Full steam ahead: New major oil sands project to proceed as producers build for the future
'I think the value of this resource base is materially underestimated'
by Deborah Jaremko
For the first time in five years, a new major oil sands project has been given the green light.
Vancouver, B.C.-based International Petroleum Corporation (IPC) is going ahead with the C$1.1 billion development, called Blackrod, because of the vast resources and energy security it provides, says CEO Mike Nicholson.
“Our undeveloped resources sit in Canada, which is the largest resource holder behind Saudi Arabia and behind Venezuela, and we’re certainly not welcome in those locations,” Nicholson said during a Feb. 7 investor presentation.
“It’s a very stable fiscal regime [and] a very stable political regime for oil and gas investment, and I think the value of this resource base is materially underestimated.”
IPC has accelerated plans for the first phase of the Blackrod project, Nicholson said.
Over the last year the company has increased planned production capacity by 10,000 barrels per day. The project will now be built to produce 30,000 barrels per day, with first oil expected in late 2026.
Blackrod has regulatory approval to produce 80,000 barrels per day.
While IPC may be unique in going ahead with a brand new, so-called “greenfield” oil sands project, the industry’s largest operators are also building for the future.
In Cenovus Energy’s case, long into the future. The company recently filed a regulatory application to extend production at its Christina Lake oil sands project to 2079.
One of the first commercial-scale steam assisted gravity drainage (SAGD) projects, Christina Lake (not to be confused with MEG Energy’s smaller Christina Lake project), is now the industry’s largest “in situ” facility. It produced about 245,000 barrels per day in 2022, or about 16 per cent of the in situ oil sands industry’s total.

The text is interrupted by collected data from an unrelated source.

Lemma squeeze_stretch : forall f w b v,
  forallb is_ws w = true -> (3 <= nl_count w)%nat -> is_ws b = false ->
  (length (w ++ b :: v) <= f)%nat ->
  squeeze f (w ++ b :: v)
  = before_first_nl w ++ nl :: nl :: after_last_nl w ++ squeeze f (b :: v).
Proof.
  induction f as [|f IH]; intros w b v F N W L.
  - destruct w; cbn [app length] in L; lia.
  - destruct w as [|c w]; [cbn [nl_count] in N; lia|].
    cbn [forallb] in F. apply andb_true_iff in F. destruct F as [F1 F2].
    cbn [nl_count] in N. rewrite F1 in N.
    assert (Lw : length (w ++ b :: v) = (length w + S (length v))%nat)
      by (rewrite length_app; reflexivity).
    cbn [app length] in L.
    cbn [app before_first_nl after_last_nl]. rewrite F1.
    rewrite (squeeze_cons f c (w ++ b :: v)), (nl_count_white w b v F2 W).
    destruct (c =? nl) eqn:E.
    + replace (2 <=? nl_count w)%nat with true by (symmetry; apply Nat.leb_le; lia).
      replace (1 <=? nl_count w)%nat with true by (symmetry; apply Nat.leb_le; lia).
      cbn [andb app]. f_equal. f_equal.
      rewrite (after_last_nl_white w b v F2 W).
      pose proof (after_last_nl_length w) as La.
      rewrite squeeze_white;
        [|apply after_last_nl_is_white; exact F2 | apply after_last_nl_count
         | exact W | rewrite length_app; cbn [length]; lia].
      f_equal. apply squeeze_fuel; cbn [length]; lia.
    + replace (1 <=? nl_count w)%nat with true by (symmetry; apply Nat.leb_le; lia).
      cbn [andb app]. f_equal.
      rewrite (IH w b v F2) by (assumption || lia).
      f_equal. f_equal. f_equal. f_equal. apply squeeze_fuel; cbn [length]; lia.
Qed.

(** *** The claim *)

(** The claim's words: every maximal run of three or more consecutive line
    feeds becomes exactly two, and nothing else changes; [seen] counts the
    line feeds of the run so far. *)
Fixpoint collapse_runs (seen : nat) (s : jsstring) : jsstring :=
  match s with
  | [] => []
  | c :: t =>
      if c =? nl
      then if (seen <? 2)%nat then nl :: collapse_runs (S seen) t
           else collapse_runs (S seen) t
      else c :: collapse_runs 0 t
  end.

Definition two_runs : jsstring :=
  str "a" ++ [nl; nl; nl; 32; nl; nl; nl] ++ str "b".

Definition separated : jsstring := str "a" ++ [nl; 32; nl; 32; nl] ++ str "b".

(** C5 as stated fails: the pattern of the first stage lets white space
    stand between the line feeds.  Two runs of three line feeds with a space
    between them become two line feeds in all, not two each; and three line
    feeds that are not consecutive, of which the claim says nothing, become
    two as well, the spaces between them being lost. *)
Lemma normalize_merges_separated_line_feeds :
  normalize two_runs = str "a" ++ [nl; nl] ++ str "b"
  /\ collapse_runs 0 (trim two_runs) = str "a" ++ [nl; nl; 32; nl; nl] ++ str "b"
  /\ normalize two_runs <> collapse_runs 0 (trim two_runs)
  /\ normalize separated = str "a" ++ [nl; nl] ++ str "b"
  /\ collapse_runs 0 (trim separated) = separated
  /\ normalize separated <> collapse_runs 0 (trim separated).
Proof.
  repeat apply conj; try (vm_compute; reflexivity); vm_compute; discriminate.
Qed.

(** C5, as the code has it: the first stage of [convertMarkdownToHTML] leaves
    a text that is empty or starts and ends with a character that is not
    white space, and that holds no three line feeds in a row.  What is
    collapsed is a stretch of white space with three line feeds or more,
    consecutive or not: between two other characters it is replaced by what
    it has before its first line feed, exactly two line feeds, and what it
    has after its last line feed, the texts on its two sides being
    normalised on their own; in particular a run of three or more line feeds
    between two other characters becomes exactly two. *)
Theorem normalize_collapses_line_breaks (markdown : jsstring) :
  clean_edges (normalize markdown)
  /\ includes [nl; nl; nl] (normalize markdown) = false
  /\ (forall u a w b v,
        is_ws a = false -> is_ws b = false ->
        forallb is_ws w = true -> (3 <= nl_count w)%nat ->
        normalize ((u ++ [a]) ++ w ++ b :: v)
        = normalize (u ++ [a]) ++ before_first_nl w ++ [nl; nl]
          ++ after_last_nl w ++ normalize (b :: v))
  /\ (forall u a n b v,
        is_ws a = false -> is_ws b = false -> (3 <= n)%nat ->
        normalize ((u ++ [a]) ++ repeat nl n ++ b :: v)
        = normalize (u ++ [a]) ++ [nl; nl] ++ normalize (b :: v)).
Proof.
  repeat apply conj.
  - rewrite normalize_squeeze.
    apply squeeze_clean; [lia | apply trim_clean].
  - rewrite normalize_squeeze. apply squeeze_no_triple. lia.
  - intros u a w b v Wa Wb F N.
    destruct (trim_around u a w b v Wa Wb) as [u' [v' [E1 [E2 E3]]]].
    rewrite !normalize_squeeze, E1, E2, E3.
    rewrite <- app_assoc. cbn [app].
    rewrite squeeze_app by (exact Wa || lia).
    rewrite (@squeeze_stretch _ w b v'); [|exact F | exact N | exact Wb|].
    + cbn [app]. f_equal; [|f_equal; f_equal; f_equal; f_equal]; apply squeeze_fuel;
        rewrite ?length_app; cbn [length]; rewrite ?length_app; cbn [length]; lia.
    + rewrite !length_app. cbn [length]. rewrite length_app. cbn [length]. lia.
  - intros u a n b v Wa Wb N.
    destruct (trim_around u a (repeat nl n) b v Wa Wb) as [u' [v' [E1 [E2 E3]]]].
    rewrite !normalize_squeeze, E1, E2, E3.
    rewrite <- app_assoc. cbn [app].
    rewrite squeeze_app by (exact Wa || lia).
    rewrite squeeze_run; [|exact N | exact Wb|].
    + cbn [app]. f_equal; [|f_equal; f_equal]; apply squeeze_fuel;
        rewrite ?length_app; cbn [length]; rewrite ?length_app; cbn [length]; lia.
    + rewrite !length_app. cbn [length]. rewrite length_app. cbn [length]. lia.
Qed.

(** Five line feeds and a trailing blank between two words. *)
Lemma normalize_collapses_line_breaks_witness :
  normalize ((str " one" ++ [ch "."]) ++ (32 :: repeat nl 5 ++ [32]) ++ ch "t" :: str "wo ")
  = normalize (str " one" ++ [ch "."]) ++ before_first_nl (32 :: repeat nl 5 ++ [32])
    ++ [nl; nl] ++ after_last_nl (32 :: repeat nl 5 ++ [32])
    ++ normalize (ch "t" :: str "wo ").
Proof.
  apply (proj1 (proj2 (proj2 (normalize_collapses_line_breaks [])))).
  - reflexivity.
  - reflexivity.
  - reflexivity.
  - vm_compute. lia.
Defined.

Example normalize_five_line_feeds :
  normalize (str " one. " ++ repeat nl 5 ++ str " two ")
  = str "one. " ++ [nl; nl] ++ str " two".
Proof. vm_compute. reflexivity. Qed.

End NormalizeFacts.

(** ** The final cleanup of [processResponse] *)

Module CleanupFacts.

Import RegexFacts TrimFacts Template.

Lemma after_run_trimStart : forall s prev, snd (after_run is_ws prev s) = trimStart s.
Proof.
  induction s as [|c t IH]; intro prev; [reflexivity|].
  cbn [after_run trimStart]. destruct (is_ws c); [apply IH | reflexivity].
Qed.

Lemma trimStart_length s : (length (trimStart s) <= length s)%nat.
Proof.
  destruct (trimStart_split s) as [w [E _]]. rewrite E at 2.
  rewrite length_app. lia.
Qed.

(** *** The first replacement: a run of white space becomes one space *)

Lemma exec_white_run prev s :
  exec (Plus Ws) prev s
  = match s with
    | c :: t =>
        if is_ws c
        then Some (firstn (length s - length (trimStart t)) s, [], trimStart t)
        else None
    | [] => None
    end.
Proof.
  unfold exec.
  change (rmatch (Plus Ws) (MState prev s []) (fun st => Some st))
    with (step_char is_ws (MState prev s [])
            (fun st1 => rmatch (Star (Class is_ws)) st1 (fun st => Some st))).
  unfold step_char. cbn [rest caps].
  destruct s as [|c t]; [reflexivity|].
  destruct (is_ws c); [|reflexivity].
  rewrite rmatch_star_class, greedy_run_accept. cbn [rest caps].
  rewrite after_run_trimStart. reflexivity.
Qed.

Fixpoint spaces (fuel : nat) (s : jsstring) : jsstring :=
  match fuel with
  | O => s
  | S f =>
      match s with
      | [] => []
      | c :: t => if is_ws c then 32 :: spaces f (trimStart t) else c :: spaces f t
      end
  end.

Lemma replace_white_runs : forall f prev s,
  flat_map (render (template 0 [32])) (scan (Plus Ws) f prev s) = spaces f s.
Proof.
  induction f as [|f IH]; intros prev s; [apply render_keep|].
  cbn [scan spaces]. rewrite exec_white_run.
  destruct s as [|c t]; [reflexivity|].
  destruct (is_ws c).
  - pose proof (trimStart_length t) as L.
    replace (length (c :: t) - length (trimStart t))%nat
      with (S (length t - length (trimStart t))) by (cbn [length]; lia).
    cbn [firstn flat_map render]. rewrite IH. reflexivity.
  - cbn [flat_map render app]. rewrite IH. reflexivity.
Qed.

(** *** The second replacement: white space between [>] and [<] goes *)

(** What follows a [>]: white space and then [<]; the text after the [<]. *)
Definition gap (t : jsstring) : option jsstring :=
  match t with
  | d :: t' =>
      if is_ws d then
        match trimStart t' with
        | x :: r => if x =? 60 then Some r else None
        | [] => None
        end
      else None
  | [] => None
  end.

Definition k_open : cont := fun st => step_char (Z.eqb 60) st (fun st' => Some st').

Lemma exec_between_tags prev s :
  exec re_between_tags prev s
  = match s with
    | c :: t =>
        if c =? 62 then
          match gap t with
          | Some r => Some (firstn (length s - length r) s, [], r)
          | None => None
          end
        else None
    | [] => None
    end.
Proof.
  unfold exec.
  change (rmatch re_between_tags (MState prev s []) (fun st => Some st))
    with (step_char (Z.eqb 62) (MState prev s [])
            (fun st1 => step_char is_ws st1
               (fun st2 => rmatch (Star (Class is_ws)) st2 k_open))).
  unfold step_char at 1. cbn [rest caps].
  destruct s as [|c t]; [reflexivity|].
  rewrite (Z.eqb_sym 62 c). destruct (c =? 62); [|reflexivity].
  unfold step_char at 1. cbn [rest caps]. unfold gap.
  destruct t as [|d t']; [reflexivity|].
  destruct (is_ws d); [|reflexivity].
  rewrite rmatch_star_class, greedy_run_longest.
  - rewrite after_run_trimStart. unfold k_open, step_char. cbn [rest caps].
    destruct (trimStart t') as [|x r]; [reflexivity|].
    rewrite (Z.eqb_sym 60 x). destruct (x =? 60); reflexivity.
  - intros p x r cs W. unfold k_open, step_char. cbn [rest].
    replace (60 =? x) with false; [reflexivity|].
    symmetry. apply Z.eqb_neq. intros <-. discriminate.
Qed.

Fixpoint tighten (fuel : nat) (s : jsstring) : jsstring :=
  match fuel with
  | O => s
  | S f =>
      match s with
      | [] => []
      | c :: t =>
          match (if c =? 62 then gap t else None) with
          | Some r => 62 :: 60 :: tighten f r
          | None => c :: tighten f t
          end
      end
  end.

Lemma gap_length t r : gap t = Some r -> (length r < length t)%nat.
Proof.
  unfold gap. destruct t as [|d t']; [discriminate|].
  destruct (is_ws d); [|discriminate].
  pose proof (trimStart_length t') as L.
  destruct (trimStart t') as [|x r']; [discriminate|].
  destruct (x =? 60); [|discriminate].
  intro E. injection E as <-. cbn [length] in *. lia.
Qed.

Cenovus plans to keep production going for another 50 years by adding well pads in a new area called Kirby West and connecting them to the existing main processing facility.
The extension project is expected to cost about $2.4 billion, and over its decades-long lifespan generate $3.8 billion in royalties and taxes for the governments of Alberta and Canada. First oil is expected in 2031.
As a member of the Pathways Alliance, Cenovus has set the target to reach net zero emissions by 2050, meaning that oil produced beyond that time would incorporate emissions reduction and removal technologies like carbon capture and storage (CCS).
“The oil sands has grown to be a major source of supply globally, and in a system over three million barrels per day, optimizing existing infrastructure can deliver growth, and in some instances with negligible incremental emissions,” says Kevin Birn, who leads S&P Global’s Centre of Emissions Excellence and serves as chief analyst for Canadian oil markets.
Although demand for transportation fuel may eventually weaken, petroleum is also used to make countless products that are expected to rise in demand, from clothing, computers, cell phones, car components and sports equipment to furniture, medical supplies, carpets, toys, and beauty products. Oil – and particularly heavy oil like what is produced in Canada – is also used to make asphalt to make road paving products.
World oil demand is expected to reach a record 101.7 million barrels per day this year, according to the International Energy Agency. Even with increasing adoption of renewable and alternative energy, the IEA projects that global demand will be 102 million barrels per day in 2050.
Eight Capital oil analyst Phil Skolnick says the Kirby West project is “a natural progression” of Cenovus Energy’s Christina Lake project, which started operating in 2002.
“Technology has improved, and they have found ways to be more efficient,” he says.